DIRECTIONS FOR THIS TASK
Look through the data below and extract, unchanged, the lines from the one that contains "(fair_call n (CEpollWait" to the one that contains "assert (Hj : seqZ", both included.

Collected data:
━━━━━━━━━━

(* ===== verification/TcpSinkProps.v ===== *)
(** * tcp_sink and tcp_sink_epoll: every connection is served and closed *)
From stdpp Require Import base list gmap sets strings.
From Stdlib Require Import ZArith Lia Ascii.
From S2P Require Import Prelude.
From S2P Require Import CLang.
From S2P Require Import Wp.
From S2P Require Import Libc.
From S2P Require Import Common.
From S2P Require Import CommonSocket.
From S2P Require Import Getopt.
From S2P Require Import Tame.
From S2P Require Import Scripted.
From S2P Require Import TcpSink.

#[local] Open Scope Z_scope.
#[local] Open Scope c_scope.

(** ** What a kernel promises about descriptors

    [open_fds] are the descriptors open in the process.  [accept] returns one
    that was not open; [close] frees it; [epoll_wait] reports, without
    repetition and in the room given, descriptors that are open (a closed one
    leaves the epoll instance). *)
Definition keeps_fds (c : call) : bool :=
  match c with CWrite _ _ | CEpollCtl _ _ _ _ | CGetpid => true | _ => false end.

Class FdTable (K : Kernel) := {
  open_fds : kst -> gset Z;
  accept_fresh fd fl k r k' : kstep (CAccept fd fl) k = (r, k') ->
    (r_ret r = -1 /\ open_fds k' = open_fds k) \/
    (r_ret r <> -1 /\ (r_ret r ∉ open_fds k) /\ open_fds k' = {[r_ret r]} ∪ open_fds k);
  close_frees fd k r k' : kstep (CClose fd) k = (r, k') -> open_fds k' = open_fds k ∖ {[fd]};
  wait_reports epfd n t k r k' : kstep (CEpollWait epfd n t) k = (r, k') ->
    open_fds k' = open_fds k /\
    (r_ret r <> -1 ->
     0 <= r_ret r <= n /\ r_ret r = Z.of_nat (length (m_data (r_msg r))) /\
     NoDup (m_data (r_msg r)) /\ forall fd, fd ∈ m_data (r_msg r) -> fd ∈ open_fds k);
  others_keep c k r k' : keeps_fds c = true -> kstep c k = (r, k') -> open_fds k' = open_fds k
}.

(** ** The calls on connections, checked

    The descriptors open after a call, or [None] when the call is a mistake:
    a write to, or a close of, a descriptor that is not an open connection. *)
Definition step_call (listen_sock : Z) (e : call * reply) (fds : gset Z) : option (gset Z) :=
  let connection fd := bool_decide (fd ∈ fds) && negb (fd =? listen_sock) in
  match e.1 with
  | CAccept _ _ => Some (if r_ret e.2 =? -1 then fds else {[r_ret e.2]} ∪ fds)
  | CClose fd => if connection fd then Some (fds ∖ {[fd]}) else None
  | CWrite fd _ => if connection fd then Some fds else None
  | _ => Some fds
  end.

(** From the log, newest call first. *)
Definition run_calls (listen_sock : Z) (tr : list (call * reply)) (fds : gset Z) : option (gset Z) :=
  foldr (fun e o => o ≫= step_call listen_sock e) (Some fds) tr.

Lemma run_calls_cons listen_sock e tr fds :
  run_calls listen_sock (e :: tr) fds = run_calls listen_sock tr fds ≫= step_call listen_sock e.
Proof. done. Qed.

Definition is_wait (e : call * reply) : bool :=
  match e.1 with CEpollWait _ _ _ => true | _ => false end.
Definition waits (tr : list (call * reply)) : nat := length (List.filter is_wait tr).

Section Epoll.
Context {K : Kernel} {T : FdTable K}.
#[local] Abbreviation W := (world statics).
Variables (epollfd listen_sock pid : Z) (w0 : W).

(** The calls since [w0] are without mistake, [n] of them [epoll_wait]. *)
Definition fair (n : nat) (w : W) : Prop :=
  listen_sock ∈ open_fds (w_k w) /\
  exists tr, w_log w = tr ++ w_log w0 /\ waits tr = n /\
    run_calls listen_sock tr (open_fds (w_k w0)) = Some (open_fds (w_k w)).

Lemma fair_call n c r k w :
  fair n w -> listen_sock ∈ open_fds k ->
  step_call listen_sock (c, r) (open_fds (w_k w)) = Some (open_fds k) ->
  fair (n + (if is_wait (c, r) then 1 else 0)) (w_call c r k w).
Proof.
  intros (_ & tr & Hlog & Hn & Hrun) Hl Hs. split; [done|]. exists ((c, r) :: tr). split_and!.
  - cbn. by rewrite Hlog.
  - unfold waits in *. cbn. destruct (is_wait (c, r)); cbn; lia.
  - rewrite run_calls_cons, Hrun. exact Hs.
Qed.

(** Calls that do not touch the table. *)
Lemma fair_keep n c r k w :
  fair n w -> keeps_fds c = true -> kstep c (w_k w) = (r, k) ->
  (forall fd d, c = CWrite fd d -> fd ∈ open_fds (w_k w) /\ fd <> listen_sock) ->
  fair n (w_call c r k w).
Proof.
  intros Hf Hc E Hw. pose proof (others_keep c _ r k Hc E) as Ho.
  assert (Hs : step_call listen_sock (c, r) (open_fds (w_k w)) = Some (open_fds k)).
  { rewrite Ho. destruct c; try discriminate Hc; try done. unfold step_call. cbn.
    destruct (Hw _ _ eq_refl) as [Hin Hne]. rewrite bool_decide_eq_true_2 by done.
    by rewrite (proj2 (Z.eqb_neq _ _) Hne). }
  replace n with (n + (if is_wait (c, r) then 1 else 0))%nat by (destruct c; done || (cbn; lia)).
  apply fair_call; [done| |done]. rewrite Ho. apply Hf.
Qed.

Lemma fair_print n o w : fair n w -> fair n (w_print o w).
Proof. done. Qed.

Definition failed_fairly (code : Z) (w : W) : Prop :=
  code = EXIT_FAILURE /\ exists n, fair n w.

Lemma fail_exit_fair {A} n msg (Q : A -> W -> Prop) w :
  fair n w -> wpg False (fail_exit msg) Q failed_fairly w.
Proof. intros Hf. unfold fail_exit. do 3 wp_step. split; [done|]. exists n. by apply fair_print. Qed.

Lemma write_back_fair n fd i (Q : unit -> W -> Prop) w :
  fair n w -> fd ∈ open_fds (w_k w) -> fd <> listen_sock ->
  (forall w', fair n w' -> open_fds (w_k w') = open_fds (w_k w) -> Q tt w') ->
  wpg False (write_back fd pid i) Q failed_fairly w.
Proof.
  intros Hf Hin Hne HQ. unfold write_back. wp_step. wp_step. wp_step; [|by apply HQ].
  wp_step. wp_ask r k E. wp_step. apply HQ; [|by apply (others_keep (CWrite fd (Some <$> message pid i)) (w_k w) r k)].
  apply fair_keep; [done..|]. by intros ? ? [= <- <-].
Qed.

(** The listening socket is ready: a connection is accepted and watched. *)
Lemma accept_event_fair n i (Q : unit -> W -> Prop) w :
  fair n w -> (forall w', fair n w' -> open_fds (w_k w) ⊆ open_fds (w_k w') -> Q tt w') ->
  wpg False (accept_event epollfd listen_sock pid i) Q failed_fairly w.
Proof.
  intros Hf HQ. unfold accept_event. wp_step. wp_ask r k E.
  assert (Hs : fair n (w_call (CAccept listen_sock SOCK_NONBLOCK) r k w) /\ open_fds (w_k w) ⊆ open_fds k).
  { rewrite <- (Nat.add_0_r n). destruct Hf as [Hl Htr].
    destruct (accept_fresh _ _ _ _ _ E) as [[E1 E2]|(E1 & E2 & E3)].
    - split; [|by rewrite E2]. apply (fair_call n (CAccept listen_sock SOCK_NONBLOCK)); [done|by rewrite E2|].
      unfold step_call. cbn. by rewrite E1, E2.
    - split; [|rewrite E3; apply union_subseteq_r].
      apply (fair_call n (CAccept listen_sock SOCK_NONBLOCK)); [done|rewrite E3; by apply elem_of_union_r|].
      unfold step_call. cbn. by rewrite (proj2 (Z.eqb_neq _ _) E1), E3. }
  destruct Hs as [Hs Hsub]. clear Hf. wp_step; [by apply fail_exit_fair with n|].
  wp_step. wp_ask r2 k2 E2.
  set (c2 := CEpollCtl _ _ _ _) in *. set (w1 := w_call _ r k w) in *.
  assert (Hk2 : open_fds k2 = open_fds k) by exact (others_keep c2 (w_k w1) r2 k2 eq_refl E2).
  assert (Hs2 : fair n (w_call c2 r2 k2 w1)) by by apply fair_keep.
  wp_step; [by apply fail_exit_fair with n|].
  wp_step. wp_step. wp_step; [wp_step|]; (apply HQ; [done|cbn; by rewrite Hk2]).
Qed.

(** One event: the descriptor it reports leaves the set, or is the
    listening socket. *)
Lemma event_fair n i res j fd (Q : unit -> W -> Prop) w :
  fair n w -> 0 <= j < MAX_EVENTS -> m_data (r_msg res) !! Z.to_nat j = Some fd ->
  fd ∈ open_fds (w_k w) ->
  (forall w', fair n w' -> open_fds (w_k w) ∖ {[fd]} ⊆ open_fds (w_k w') -> Q tt w') ->
  wpg False (event epollfd listen_sock pid i res j) Q failed_fairly w.
Proof.
  intros Hf Hj Hfd Hin HQ. unfold event, event_fd. rewrite (proj2 (Z.leb_gt _ _)), Hfd by lia.
  do 2 wp_step. destruct (Z.eqb_spec fd listen_sock) as [->|Hne].
  { apply (accept_event_fair n); [done|]. intros w' Hf' Hsub. apply HQ; [done|].
    etrans; [apply subseteq_difference_l|]; done. }
  wp_step. apply (write_back_fair n); [done..|]. intros w1 Hf1 Hk1.
  wp_step. wp_ask r k E. wp_step. pose proof (close_frees _ _ _ _ E) as Hk.
  apply HQ; [|cbn; rewrite Hk, Hk1; done]. rewrite <- (Nat.add_0_r n).
  apply (fair_call n (CClose fd)); [done|rewrite Hk, Hk1; apply elem_of_difference; split; [apply Hf|by intros ?%elem_of_singleton]|].
  unfold step_call. cbn. rewrite Hk1, bool_decide_eq_true_2, Hk, Hk1, (proj2 (Z.eqb_neq _ _) Hne) by done. done.
Qed.

Lemma wakeup_fair n i (Q : unit -> W -> Prop) w :
  fair n w -> (forall w', fair (Datatypes.S n) w' -> Q tt w') ->
  wpg False (wakeup epollfd listen_sock pid i) Q failed_fairly w.
Proof.
  intros Hf HQ. unfold wakeup. wp_step. wp_ask r k E.
  destruct (wait_reports _ _ _ _ _ _ E) as [Hk Hrep].
  assert (Hs : fair (n + 1) (w_call (CEpollWait epollfd MAX_EVENTS (-1)) r k w)).
  { apply (fair_call n (CEpollWait epollfd MAX_EVENTS (-1))); [done|rewrite Hk; apply Hf|by rewrite Hk]. }
  rewrite Nat.add_1_r in Hs. destruct (Z.eqb_spec (r_ret r) (-1)) as [_|Hne].
  { by apply fail_exit_fair with (Datatypes.S n). }
  destruct (Hrep Hne) as (Hn & Hlen & Hnd & Hin). wp_step.
  apply (wp_forM (fun done _ w' => fair (Datatypes.S n) w' /\
           forall j fd, (length done <= j)%nat -> m_data (r_msg r) !! j = Some fd -> fd ∈ open_fds (w_k w'))).
  - split; [done|]. intros j fd _ Hj. cbn. rewrite Hk. apply Hin. by eapply list_elem_of_lookup_2.
  - intros done j rest ys w' Hl [Hf' Hopen].
    assert (Hj : seqZ 0 (r_ret r) !! length done = Some j) by (rewrite Hl; by apply list_lookup_middle).
    apply lookup_seqZ in Hj as [-> Hj]. rewrite Z.add_0_l in *.
    destruct (lookup_lt_is_Some_2 (m_data (r_msg r)) (length done)) as [fd Hfd]; [lia|].
    apply (event_fair (Datatypes.S n) i r _ fd); [done|unfold MAX_EVENTS in *; lia|by rewrite Nat2Z.id| |].
    + by apply (Hopen (length done)).
    + intros w2 Hf2 Hsub. split; [done|]. intros j fd2 Hj2 Hfd2. rewrite length_app in Hj2. cbn in Hj2.
      apply Hsub, elem_of_difference. split; [apply (Hopen j); [lia|done]|].
      intros Heq%elem_of_singleton. subst fd2.
      assert (j = length done) by (eapply NoDup_lookup; eauto). lia.
  - intros ys w' [Hf' _]. wp_step. by apply HQ.
Qed.

Lemma epoll_loop_fair count :
  fair 0 w0 -> count < 2 ^ 31 - 1 -> forall w, fair 0 w ->
  wpg False
    (iter (Datatypes.S (Z.to_nat count))
       (fun i => if i <=? count then
                   wakeup epollfd listen_sock pid i ;; i <- int_check (i + 1) ;; ret (inl i)
                 else ret (inr tt)) 1)%c
    (fun _ w' => fair (Z.to_nat count) w') failed_fairly w.
Proof.
  intros Hf Hc w Hw.
  apply (wp_iter (fun k i w' => 1 <= i /\ fair (Z.to_nat (i - 1)) w' /\ k = Datatypes.S (Z.to_nat (count - i + 1)) /\
                                (1 <= count -> i <= count + 1) /\ (count < 1 -> i = 1))).
  - split_and!; try done; lia.
  - lia.
  - intros k i w' (Hi & Hf' & Hk & Hle & Hlt). destruct (Z.leb_spec i count) as [H|H].
    + wp_step. apply (wakeup_fair (Z.to_nat (i - 1))); [done|]. intros w2 Hf2.
      wp_step. apply wp_int_check; [unfold is_i32; lia|]. wp_step.
      replace (i + 1 - 1) with i by lia. replace (Z.to_nat i) with (Datatypes.S (Z.to_nat (i - 1))) by lia.
      split_and!; try done; lia.
    + wp_step. replace (Z.to_nat count) with (Z.to_nat (i - 1)) by lia. done.
Qed.
End Epoll.

(** ** The accept loop *)

(** The calls of a connection: accept, the message if asked for, close. *)
Definition connection_calls (write listenfd pid i fd : Z) : list call :=
  CAccept listenfd 0 ::
  (if truth write then [CWrite fd (Some <$> message pid i)] else []) ++ [CClose fd].

Definition accept_reply (e : call * reply) : option Z :=
  match e.1 with CAccept _ _ => Some (r_ret e.2) | _ => None end.

(** The descriptors accepted, and the calls made, from the log. *)
Definition accepted (tr : list (call * reply)) : list Z := rev (omap accept_reply tr).
Definition calls (tr : list (call * reply)) : list call := rev (fst <$> tr).

Arguments accepted : simpl never.
Arguments calls : simpl never.

Lemma calls_app tr1 tr2 : calls (tr2 ++ tr1) = calls tr1 ++ calls tr2.
Proof. unfold calls. by rewrite fmap_app, rev_app_distr. Qed.

Lemma accepted_app tr1 tr2 : accepted (tr2 ++ tr1) = accepted tr1 ++ accepted tr2.
Proof. unfold accepted. by rewrite omap_app, rev_app_distr. Qed.

Section Accept.
Context {K : Kernel}.
#[local] Abbreviation W := (world statics).

Definition served (listenfd pid : Z) (fds : list Z) (write : Z) : list call :=
  concat (imap (fun n fd => connection_calls write listenfd pid (Z.of_nat n + 1) fd) fds).

(** What the loop leaves: the log of [n] connections. *)
Definition accept_post (listenfd pid : Z) (n : nat) (w w' : W) : Prop :=
  w_mem w' = w_mem w /\ w_st w' = w_st w /\
  exists tr, w_log w' = tr ++ w_log w /\ length (accepted tr) = n /\
    calls tr = served listenfd pid (accepted tr) (write_something (w_st w)).

Lemma connection_spec F listenfd pid i (Q : unit -> W -> Prop) X w :
  (forall w' fd tr, w_mem w' = w_mem w -> w_st w' = w_st w -> w_log w' = tr ++ w_log w ->
     accepted tr = [fd] -> calls tr = connection_calls (write_something (w_st w)) listenfd pid i fd ->
     Q tt w') ->
  wpg F (connection listenfd pid i) Q X w.
Proof.
  intros HQ. unfold connection, write_back. wp_step. wp_ask r k E. do 3 wp_step.
  unfold connection_calls in HQ. cbn [w_call w_st] in *.
  wp_step; rewrite H in HQ.
  - wp_step. wp_ask r1 k1 E1. wp_step. wp_step. wp_ask r2 k2 E2.
    do 2 wp_step. wp_step; [wp_step|]; by eapply (HQ _ (r_ret r) [(CClose _, r2); (CWrite _ _, r1); (CAccept _ _, r)]).
  - wp_step. wp_ask r2 k2 E2. do 2 wp_step. wp_step; [wp_step|]; by eapply (HQ _ (r_ret r) [(CClose _, r2); (CAccept _ _, r)]).
Qed.

Lemma served_snoc listenfd pid fds fd write :
  served listenfd pid (fds ++ [fd]) write =
  served listenfd pid fds write ++ connection_calls write listenfd pid (Z.of_nat (length fds) + 1) fd.
Proof.
  unfold served. rewrite imap_app, concat_app. cbn. by rewrite Nat.add_0_r, app_nil_r.
Qed.

Lemma accept_loop_spec F listenfd count pid X w :
  count < 2 ^ 31 - 1 ->
  wpg F (accept_loop listenfd count pid) (fun _ => accept_post listenfd pid (Z.to_nat count) w) X w.
Proof.
  intros Hc. unfold accept_loop.
  apply (wp_iter (fun k i w' => 1 <= i /\ accept_post listenfd pid (Z.to_nat (i - 1)) w w' /\
     k = Datatypes.S (Z.to_nat (count - i + 1)) /\ (1 <= count -> i <= count + 1) /\ (count < 1 -> i = 1))).
  - split_and!; try done; try lia. split_and!; try done. by exists [].
  - lia.
  - intros k i w' (Hi & Hp & Hk & Hle & Hlt). destruct (Z.leb_spec i count) as [H|H].
    + destruct Hp as (Hm & Hs & tr & Hlog & Hlen & Hcalls).
      wp_step. apply connection_spec. intros w2 fd tr2 Hm2 Hs2 Hlog2 Ha2 Hc2.
      wp_step. apply wp_int_check; [unfold is_i32; lia|]. wp_step.
      split_and!; try lia. split_and!; [congruence..|]. exists (tr2 ++ tr).
      rewrite Hlog2, Hlog, accepted_app, calls_app, Ha2, Hc2, length_app, served_snoc, Hlen, Hcalls, Hs.
      split_and!; [by rewrite app_assoc|cbn; lia|].
      by replace (Z.of_nat (Z.to_nat (i - 1)) + 1) with i by lia.
    + wp_step. by replace (Z.to_nat count) with (Z.to_nat (i - 1)) by lia.
Qed.
End Accept.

━━━━━━━━━━

RESPONSE AREA
  { apply (fair_call n (CEpollWait epollfd MAX_EVENTS (-1))); [done|rewrite Hk; apply Hf|by rewrite Hk]. }
  rewrite Nat.add_1_r in Hs. destruct (Z.eqb_spec (r_ret r) (-1)) as [_|Hne].
  { by apply fail_exit_fair with (Datatypes.S n). }
  destruct (Hrep Hne) as (Hn & Hlen & Hnd & Hin). wp_step.
  apply (wp_forM (fun done _ w' => fair (Datatypes.S n) w' /\
           forall j fd, (length done <= j)%nat -> m_data (r_msg r) !! j = Some fd -> fd ∈ open_fds (w_k w'))).
  - split; [done|]. intros j fd _ Hj. cbn. rewrite Hk. apply Hin. by eapply list_elem_of_lookup_2.
  - intros done j rest ys w' Hl [Hf' Hopen].
    assert (Hj : seqZ 0 (r_ret r) !! length done = Some j) by (rewrite Hl; by apply list_lookup_middle).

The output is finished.